*** Material supplied ***

(* ===== verification/Fold.v ===== *)
(** * The folder's arithmetic: [src/src/opt/fold.c]

    What [pass_fold] computes with: an integer operation on two constants
    ([fold_bin]), an extension of one ([fold_ext]), and the constants a block
    holds in temporaries that have several definitions ([lk_note], [lk_get]).
    A [long] of the host is a [Z] in the 64-bit range; the comparisons of width and
    the conversions are the source's. *)
From stdpp Require Import base numbers list option.
From Stdlib Require Import ZArith Lia.
From S2P Require Import Prelude Ir Util IrSem Simulate Paths Cfg.

Local Open Scope Z_scope.

(** ** Arithmetic on constants *)

(** [w == 8 ? r : (long)(int)r] *)
Definition norm (r w : Z) : Z := if w =? 8 then r else s32 r.

Definition fold_bin (op : ir_op) (A B w : Z) (sign : bool) (pred : binop) : option Z :=
  let ua := if w =? 8 then u64 A else u32 A in
  let ub := if w =? 8 then u64 B else u32 B in
  let sa := if w =? 8 then A else s32 A in
  let sb := if w =? 8 then B else s32 B in
  let sh := Z.land ub (if w =? 8 then 63 else 31) in
  let out r := Some (norm (s64 r) w) in
  let p := if sign then u64 (s32 A * s32 B) else u64 (u32 A * u32 B) in
  match op with
  | IR_ADD => out (u64 (ua + ub))
  | IR_SUB => out (u64 (ua - ub))
  | IR_MUL => out (u64 (ua * ub))
  | IR_MULW => Some (s64 p)
  | IR_MULH => out (if sign then u64 (Z.shiftr (s64 p) 32) else Z.shiftr p 32)
  | IR_DIV | IR_MOD =>
      if (negb (w =? 4) && negb (w =? 8)) || (ub =? 0) then None
      else if sign then
        let min := if w =? 8 then s64 (u64 (Z.shiftl 1 63)) else - 2 ^ 31 in
        if (sa =? min) && (sb =? -1) then None
        else out (u64 (if op_is op IR_DIV then Z.quot sa sb else Z.rem sa sb))
      else out (if op_is op IR_DIV then ua / ub else ua mod ub)
  | IR_AND => out (Z.land ua ub)
  | IR_OR => out (Z.lor ua ub)
  | IR_XOR => out (Z.lxor ua ub)
  | IR_SHL => out (u64 (Z.shiftl ua sh))
  | IR_SHR => out (if sign then u64 (Z.shiftr sa sh) else Z.shiftr ua sh)
  | IR_CMP =>
      let c := match pred with
               | B_EQ => Some (ua =? ub)
               | B_NE => Some (negb (ua =? ub))
               | B_LT => Some (if sign then sa <? sb else ua <? ub)
               | B_LE => Some (if sign then sa <=? sb else ua <=? ub)
               | B_GT => Some (if sign then sb <? sa else ub <? ua)
               | B_GE => Some (if sign then sb <=? sa else ub <=? ua)
               | _ => None
               end in
      match c with Some c => out (b2z c) | None => None end
  | _ => None
  end.

Definition fold_ext (A size : Z) (sign : bool) (w : Z) : Z :=
  let bits := size * 8 in
  let m := if 64 <=? bits then u64 (Z.lnot 0) else u64 (Z.shiftl 1 bits - 1) in
  let low := Z.land (u64 A) m in
  let r := if sign && (bits <? 64) && negb (Z.land low (Z.shiftl 1 (bits - 1)) =? 0)
           then s64 (Z.lor low (u64 (Z.lnot m))) else s64 low in
  norm r w.

(** ** Block-local constants *)

(** [struct lkconst]: at generation [lk_gen], [v] is known where [lk_gen_of v] is
    the generation. *)
Record lkconst := LkConst {
  lk_gen_of : Z -> Z; lk_val : Z -> Z; lk_w : Z -> Z; lk_gen : Z; lk_nv : Z }.

Definition lk_forget (k : lkconst) (t : Z) : lkconst :=
  LkConst (upd (lk_gen_of k) t 0) (lk_val k) (lk_w k) (lk_gen k) (lk_nv k).
Definition lk_set (k : lkconst) (t v w : Z) : lkconst :=
  LkConst (upd (lk_gen_of k) t (lk_gen k)) (upd (lk_val k) t v) (upd (lk_w k) t w) (lk_gen k) (lk_nv k).

Definition lk_note (k : lkconst) (i : ir_ins) : lkconst :=
  match i_op i with
  | IR_LABEL | IR_JMP | IR_BRZ | IR_BRNZ | IR_SWITCH
  | IR_RET | IR_IGOTO | IR_UD2 | IR_ASM | IR_LANDING =>
      LkConst (lk_gen_of k) (lk_val k) (lk_w k) (lk_gen k + 1) (lk_nv k)
  | _ =>
      let t := def_target i in
      if (t <? 0) || (lk_nv k <=? t) then k
      else if op_is (i_op i) IR_CONST && negb (i_flt i) && ((i_w i =? 4) || (i_w i =? 8))
      then lk_set k t (i_imm i) (i_w i)
      else if op_is (i_op i) IR_MOV && negb (i_vol i) && negb (i_flt i) && (0 <=? i_a i) &&
              (i_a i <? lk_nv k) && negb (i_a i =? t) && (lk_gen_of k (i_a i) =? lk_gen k) &&
              (lk_w k (i_a i) =? i_w i)
      then lk_set k t (lk_val k (i_a i)) (i_w i)
      else lk_forget k t
  end.

Definition lk_get (k : lkconst) (v w : Z) : option Z :=
  if (v <? 0) || (lk_nv k <=? v) || negb (lk_gen_of k v =? lk_gen k) || negb (lk_w k v =? w) then None
  else Some (lk_val k v).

*** End of Material supplied ***

Restate word for word the lines of the data above, starting at the line containing "Z.shiftr p 32)" and ending at the line containing "if (sa =? min)", both included, and nothing more.

  | IR_MULH => out (if sign then u64 (Z.shiftr (s64 p) 32) else Z.shiftr p 32)
  | IR_DIV | IR_MOD =>
      if (negb (w =? 4) && negb (w =? 8)) || (ub =? 0) then None
      else if sign then
        let min := if w =? 8 then s64 (u64 (Z.shiftl 1 63)) else - 2 ^ 31 in
        if (sa =? min) && (sb =? -1) then None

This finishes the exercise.